↓↓↓

(** ** The C library *)

(** [strncmp(a, s, n) == 0] *)
Definition strncmp_eq (a s : string) (n : nat) : bool :=
  let terminated x := String.list_ascii_of_string x ++ [ascii_of_nat 0] in
  bool_decide (take n (terminated a) = take n (terminated s)).

Definition code (c : ascii) : Z := Z.of_N (N_of_ascii c).
Definition isspace (c : ascii) : bool := (code c =? 32) || ((9 <=? code c) && (code c <=? 13)).

(** The value of a digit in base [b]. *)
Definition digit_of (b : Z) (c : ascii) : option Z :=
  let n := code c in
  let d := if (48 <=? n) && (n <=? 57) then n - 48
           else if (97 <=? n) && (n <=? 122) then n - 87
           else if (65 <=? n) && (n <=? 90) then n - 55 else b in
  if d <? b then Some d else None.

Fixpoint skip_space (s : string) : string :=
  match s with String c s' => if isspace c then skip_space s' else s | _ => s end.

Fixpoint accumulate (b : Z) (s : string) (n : Z) : Z :=
  match s with
  | String c s' => match digit_of b c with Some d => accumulate b s' (n * b + d) | None => n end
  | EmptyString => n
  end.

(** [strtol(s, nullptr, 0)]: the base is found from the prefix, and the value is
    clamped to the range of [long]. *)
Definition unsigned_value (s : string) : Z :=
  match s with
  | String c s' =>
      if code c =? 48 then
        match s' with
        | String x (String y _ as s'') =>
            if ((code x =? 120) || (code x =? 88)) && bool_decide (is_Some (digit_of 16 y))
            then accumulate 16 s'' 0 else accumulate 8 s' 0
        | _ => accumulate 8 s' 0
        end
      else accumulate 10 s 0
  | EmptyString => 0
  end.
Definition LONG_MAX : Z := 9223372036854775807.
Definition strtol (s : string) : Z :=
  let n := match skip_space s with
           | String c s' as t =>
               if code c =? 45 then - unsigned_value s'
               else if code c =? 43 then unsigned_value s' else unsigned_value t
           | EmptyString => 0
           end in
  Z.max (- LONG_MAX - 1) (Z.min LONG_MAX n).

(** ** Options *)

(** The local variables of the three functions. *)
Record Options := mkOptions {
  c_fsm : TCPConfig;
  loss_rate_dn : Z;             (* c_filt.loss_rate_dn *)
  loss_rate_up : Z;             (* c_filt.loss_rate_up *)
  listen : bool;
  device : option string;       (* tundev, tapdev *)
  source_address : string;
  source_port : string;
  next_hop_address : string
}.

Definition set_c_fsm (c : TCPConfig) (o : Options) : Options :=
  mkOptions c (loss_rate_dn o) (loss_rate_up o) (listen o) (device o) (source_address o)
    (source_port o) (next_hop_address o).
Definition set_recv_capacity (n : Z) (o : Options) : Options :=
  let c := c_fsm o in
  set_c_fsm (TCPSender.mkTCPConfig (TCPSender.rt_timeout c) n (TCPSender.send_capacity c)
               (TCPSender.fixed_isn c)) o.
Definition set_rt_timeout (n : Z) (o : Options) : Options :=
  let c := c_fsm o in
  set_c_fsm (TCPSender.mkTCPConfig n (TCPSender.recv_capacity c) (TCPSender.send_capacity c)
               (TCPSender.fixed_isn c)) o.
Definition set_loss (dn up : Z) (o : Options) : Options :=
  mkOptions (c_fsm o) dn up (listen o) (device o) (source_address o) (source_port o)
    (next_hop_address o).
Definition set_listen (o : Options) : Options :=
  mkOptions (c_fsm o) (loss_rate_dn o) (loss_rate_up o) true (device o) (source_address o)
    (source_port o) (next_hop_address o).
Definition set_device (d : string) (o : Options) : Options :=
  mkOptions (c_fsm o) (loss_rate_dn o) (loss_rate_up o) (listen o) (Some d) (source_address o)
    (source_port o) (next_hop_address o).
Definition set_source (a p : string) (o : Options) : Options :=
  mkOptions (c_fsm o) (loss_rate_dn o) (loss_rate_up o) (listen o) (device o) a p
    (next_hop_address o).
Definition set_next_hop (a : string) (o : Options) : Options :=
  mkOptions (c_fsm o) (loss_rate_dn o) (loss_rate_up o) (listen o) (device o) (source_address o)
    (source_port o) a.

↑↑↑

◆ **TASK PROMPT**: Everything in the material should be repeated exactly as written.

◆ **EXERCISE SOLUTION**:
(** ** The C library *)

(** [strncmp(a, s, n) == 0] *)
Definition strncmp_eq (a s : string) (n : nat) : bool :=
  let terminated x := String.list_ascii_of_string x ++ [ascii_of_nat 0] in
  bool_decide (take n (terminated a) = take n (terminated s)).

Definition code (c : ascii) : Z := Z.of_N (N_of_ascii c).
Definition isspace (c : ascii) : bool := (code c =? 32) || ((9 <=? code c) && (code c <=? 13)).

(** The value of a digit in base [b]. *)
Definition digit_of (b : Z) (c : ascii) : option Z :=
  let n := code c in
  let d := if (48 <=? n) && (n <=? 57) then n - 48
           else if (97 <=? n) && (n <=? 122) then n - 87
           else if (65 <=? n) && (n <=? 90) then n - 55 else b in
  if d <? b then Some d else None.

Fixpoint skip_space (s : string) : string :=
  match s with String c s' => if isspace c then skip_space s' else s | _ => s end.

Fixpoint accumulate (b : Z) (s : string) (n : Z) : Z :=
  match s with
  | String c s' => match digit_of b c with Some d => accumulate b s' (n * b + d) | None => n end
  | EmptyString => n
  end.

(** [strtol(s, nullptr, 0)]: the base is found from the prefix, and the value is
    clamped to the range of [long]. *)
Definition unsigned_value (s : string) : Z :=
  match s with
  | String c s' =>
      if code c =? 48 then
        match s' with
        | String x (String y _ as s'') =>
            if ((code x =? 120) || (code x =? 88)) && bool_decide (is_Some (digit_of 16 y))
            then accumulate 16 s'' 0 else accumulate 8 s' 0
        | _ => accumulate 8 s' 0
        end
      else accumulate 10 s 0
  | EmptyString => 0
  end.
Definition LONG_MAX : Z := 9223372036854775807.
Definition strtol (s : string) : Z :=
  let n := match skip_space s with
           | String c s' as t =>
               if code c =? 45 then - unsigned_value s'
               else if code c =? 43 then unsigned_value s' else unsigned_value t
           | EmptyString => 0
           end in
  Z.max (- LONG_MAX - 1) (Z.min LONG_MAX n).

(** ** Options *)

(** The local variables of the three functions. *)
Record Options := mkOptions {
  c_fsm : TCPConfig;
  loss_rate_dn : Z;             (* c_filt.loss_rate_dn *)
  loss_rate_up : Z;             (* c_filt.loss_rate_up *)
  listen : bool;
  device : option string;       (* tundev, tapdev *)
  source_address : string;
  source_port : string;
  next_hop_address : string
}.

Definition set_c_fsm (c : TCPConfig) (o : Options) : Options :=
  mkOptions c (loss_rate_dn o) (loss_rate_up o) (listen o) (device o) (source_address o)
    (source_port o) (next_hop_address o).
Definition set_recv_capacity (n : Z) (o : Options) : Options :=
  let c := c_fsm o in
  set_c_fsm (TCPSender.mkTCPConfig (TCPSender.rt_timeout c) n (TCPSender.send_capacity c)
               (TCPSender.fixed_isn c)) o.
Definition set_rt_timeout (n : Z) (o : Options) : Options :=
  let c := c_fsm o in
  set_c_fsm (TCPSender.mkTCPConfig n (TCPSender.recv_capacity c) (TCPSender.send_capacity c)
               (TCPSender.fixed_isn c)) o.
Definition set_loss (dn up : Z) (o : Options) : Options :=
  mkOptions (c_fsm o) dn up (listen o) (device o) (source_address o) (source_port o)
    (next_hop_address o).
Definition set_listen (o : Options) : Options :=
  mkOptions (c_fsm o) (loss_rate_dn o) (loss_rate_up o) true (device o) (source_address o)
    (source_port o) (next_hop_address o).
Definition set_device (d : string) (o : Options) : Options :=
  mkOptions (c_fsm o) (loss_rate_dn o) (loss_rate_up o) (listen o) (Some d) (source_address o)
    (source_port o) (next_hop_address o).
Definition set_source (a p : string) (o : Options) : Options :=
  mkOptions (c_fsm o) (loss_rate_dn o) (loss_rate_up o) (listen o) (device o) a p
    (next_hop_address o).
Definition set_next_hop (a : string) (o : Options) : Options :=
  mkOptions (c_fsm o) (loss_rate_dn o) (loss_rate_up o) (listen o) (device o) (source_address o)
    (source_port o) a.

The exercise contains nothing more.